Is Now a Good Time to Buy an Investment Property?

They say timing is everything, and in real estate this certainly can hold true, but it all depends on what your objective is. Timing is often the primary focus of real estate entrepreneurs, who make a very big deal about when to buy, and when to sell. And indeed timing is very important if you are going to be in the market for only a couple of years? if you overpay just slightly for a property, and the market doesn’t behave itself, you’re in trouble.

As investors though, the focus needs to be on paying fair value for a property and buying in the right market. Buying at the right time is a secondary consideration. If you pay a fair price for a good property in a market with the potential for growth and you are holding it for the long term, timing becomes much less of an issue.

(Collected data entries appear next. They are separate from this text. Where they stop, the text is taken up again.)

(** The loop over [n] blocks, one behind the other; the output, [tweak] and
    [prev_tweak]. *)
Fixpoint xts_blocks (n : nat) (steals : bool) (ctx : mbedtls_aes_context) (mode : Z) (tweak prev_tweak input : bytes)
    : list bytes * bytes * bytes :=
  match n with
  | O => ([], tweak, prev_tweak)
  | S blocks =>
      let '(tweak, prev_tweak) :=
        if steals && (mode =? MBEDTLS_AES_DECRYPT) && (blocks =? 0)%nat
        then (mbedtls_gf128mul_x_ble tweak, tweak) else (tweak, prev_tweak) in
      let output := xts_block ctx mode tweak (take 16 input) in
      let '(rest, tweak, prev_tweak) :=
        xts_blocks blocks steals ctx mode (mbedtls_gf128mul_x_ble tweak) prev_tweak (drop 16 input) in
      (output :: rest, tweak, prev_tweak)
  end.

Definition mbedtls_aes_crypt_xts (ctx : mbedtls_aes_xts_context) (mode : Z) (data_unit input : bytes) : Z * bytes :=
  let blocks := (length input / 16)%nat in
  let leftover := (length input mod 16)%nat in
  if zlen input <? 16 then (MBEDTLS_ERR_AES_INVALID_INPUT_LENGTH, [])
  else if 2 ^ 20 * 16 <? zlen input then (MBEDTLS_ERR_AES_INVALID_INPUT_LENGTH, [])
  else
    let tweak := mbedtls_aes_crypt_ecb (tweak_ctx ctx) MBEDTLS_AES_ENCRYPT data_unit in
    let '(outputs, tweak, prev_tweak) :=
      xts_blocks blocks (negb (leftover =? 0)%nat) (crypt ctx) mode tweak [] input in
    if (leftover =? 0)%nat then (0, concat outputs)
    else
      let t := if mode =? MBEDTLS_AES_DECRYPT then prev_tweak else tweak in
      let prev_output := List.last outputs [] in
      let output := take leftover prev_output in
      let tmp := xor_bytes (drop (16 * blocks) input ++ drop leftover prev_output) t in
      let tmp := mbedtls_aes_crypt_ecb (crypt ctx) mode tmp in
      (0, concat (removelast outputs) ++ xor_bytes tmp t ++ output).

(** ** Blocks *)

Lemma xor_is_block a b : block a -> block b -> block (xor_bytes a b).
Proof. apply add_block. Qed.

Lemma xor_cancel a b : length a = length b -> xor_bytes (xor_bytes a b) b = a.
Proof. apply add_cancel. Qed.

Lemma xor_length a b : length a = length b -> length (xor_bytes a b) = length a.
Proof. intros H. unfold xor_bytes. rewrite length_zip_with. lia. Qed.

Lemma take_block input : bytes_ok input -> (16 <= length input)%nat -> block (take 16 input).
Proof. intros Hb Hl. split; [rewrite length_take; lia|by apply Forall_take]. Qed.

Section Key.
Context (key : bytes) (e d : mbedtls_aes_context) (He : enc_ctx key e) (Hd : dec_ctx key d).

Lemma ecb_block s : block s -> block (mbedtls_aes_crypt_ecb e MBEDTLS_AES_ENCRYPT s).
Proof. intros Hs. rewrite (enc_ctx_ecb key) by assumption. apply aes_spec_block; [apply He|exact Hs]. Qed.

Lemma ecb_inverse s : block s -> mbedtls_aes_crypt_ecb d MBEDTLS_AES_DECRYPT (mbedtls_aes_crypt_ecb e MBEDTLS_AES_ENCRYPT s) = s.
Proof. intros Hs. rewrite (enc_ctx_ecb key) by assumption. by apply dec_ctx_ecb. Qed.

(** ** CBC *)

Lemma cbc_inverse n : forall iv input, block iv -> bytes_ok input -> length input = (16 * n)%nat ->
  let '(c, iv1) := cbc_encrypt n e iv input in
  length c = (16 * n)%nat /\ block iv1 /\ cbc_decrypt n d iv c = (input, iv1).
Proof.
  induction n as [|n IH]; intros iv input Hiv Hb Hl; cbn [cbc_encrypt].
  - split; [done|]. split; [exact Hiv|]. by destruct input.
  - set (p := take 16 input). assert (Hp : block p) by (apply take_block; [exact Hb|lia]).
    set (o := mbedtls_aes_crypt_ecb e MBEDTLS_AES_ENCRYPT (xor_bytes p iv)). assert (Ho : block o) by (by apply ecb_block, xor_is_block).
    specialize (IH o (drop 16 input) Ho ltac:(by apply Forall_drop) ltac:(rewrite length_drop; lia)).
    destruct (cbc_encrypt n e o (drop 16 input)) as [rest iv1]. destruct IH as (Lr & Hiv1 & D). destruct Ho as [Lo Bo].
    split; [rewrite length_app; lia|]. split; [exact Hiv1|]. cbn [cbc_decrypt].
    rewrite take_app_exact, drop_app_exact, D by (by symmetry). unfold o. rewrite ecb_inverse by (by apply xor_is_block).
    rewrite xor_cancel by (by apply block_same). unfold p. by rewrite take_drop.
Qed.

Lemma cbc_split n m : forall iv a b, length a = (16 * n)%nat ->
  cbc_encrypt (n + m) e iv (a ++ b) =
  let '(c, iv) := cbc_encrypt n e iv a in let '(c', iv) := cbc_encrypt m e iv b in (c ++ c', iv).
Proof.
  induction n as [|n IH]; intros iv a b Hl.
  - destruct a; [|discriminate]. cbn [cbc_encrypt app Nat.add]. by destruct (cbc_encrypt m e iv b).
  - cbn [Nat.add cbc_encrypt]. rewrite take_app_le, drop_app_le by lia. rewrite IH by (rewrite length_drop; lia).
    destruct (cbc_encrypt n e _ (drop 16 a)) as [c iv1]. destruct (cbc_encrypt m e iv1 b) as [c' iv2]. by rewrite app_assoc.
Qed.

(** ** CFB and OFB *)

Lemma cfb128_inverse input : forall n iv,
  let '(c, n1, iv1) := cfb128_loop e MBEDTLS_AES_ENCRYPT n iv input in
  length c = length input /\ cfb128_loop e MBEDTLS_AES_DECRYPT n iv c = (input, n1, iv1).
Proof.
  induction input as [|x input IH]; intros n iv; cbn [cfb128_loop]; [done|].
  change (MBEDTLS_AES_ENCRYPT =? MBEDTLS_AES_DECRYPT) with false. cbv iota.
  set (o := Z.lxor (nth n (refill e n iv) 0) x). specialize (IH (next_offset n) (<[n:=o]> (refill e n iv))).
  destruct (cfb128_loop e MBEDTLS_AES_ENCRYPT _ _ input) as [[c n1] iv1]. destruct IH as [L D]. split; [cbn [length]; lia|].
  cbn [cfb128_loop]. change (MBEDTLS_AES_DECRYPT =? MBEDTLS_AES_DECRYPT) with true. cbv iota. rewrite D.
  unfold o. by rewrite <- Z.lxor_assoc, Z.lxor_nilpotent, Z.lxor_0_l.
Qed.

And let’s face it, no one has the ability to see into the future, and to pick the bottom or top of the market. A strategy which involves time in terms of duration, and which focuses on buying a fair value property is much more integral to the success of a property investment than just trying to get the timing right.

Once you’ve decided to invest long term, and pay a fair price for a quality property in an area where you have decided there is growth potential, timing becomes a secondary consideration. That’s because there’s an inverse correlation between the term of the investment and the need to get timing right. If you hold a property for 10 or 20 years, timing becomes less and less important.

The classic example of this is your typical mum and dad, who bought a property 30 years ago for $30,000. Even if they’d overpaid by 10%, and it was really worth $27,000, today that property is worth $600,000? so the fact that they’d overpaid becomes irrelevant. Time has reduced the importance of timing.

Timing does matter, but what you really need to consider is how long you’re going to be holding onto a property. If you’re an investor, don’t fret about timing. If you’re an entrepreneur, fret about it because it can really hurt you.

As long as you’re paying fair value then time takes care of the rest. If you’re overpaying then it’s obviously going to take much longer to make up for that mistake. So the focus should be on fair value, not on getting the timing right.

One of the negatives of excessively worrying about getting the timing right is the bargain-hunting mentality, because it often leads to inaction, and an unnecessary delay of a purchase.

The bargain-hunting buyer expends huge amounts of time and energy looking for the cheapest deal, and two to three years later no property has been purchased yet, because they are still trying to squeeze out a bargain every time a property comes up. Meantime, the market’s gone up 10% and the bargain hunter has missed out on growth in the market.

Now we’re not going to tell you to ignore everything we’ve said about holding for the long term, but it should be said that no amount of time can save you if you’ve entered into a market you haven’t properly researched. Buying fair value and holding for the long term is the essence of no-frills real estate investment, but first and foremost, be aware of the market you are entering into.

You must be armed with as much knowledge as possible in order to make a good decision. If you don’t have the time to do the necessary research, find someone who can advise you. Holding for the long term is an excellent strategy for an investment as illiquid as real estate, however, it’s not always going to save you if you’ve chosen the wrong market to buy in.

When it comes to timing, the message to investors is clear: don’t focus all your valuable time and energy trying to forecast the troughs or peaks of the real estate waves. A long-term investor understands that real estate on average increases at or faster than the rate of inflation, and that paying fair value for a property in a carefully selected market is what matters.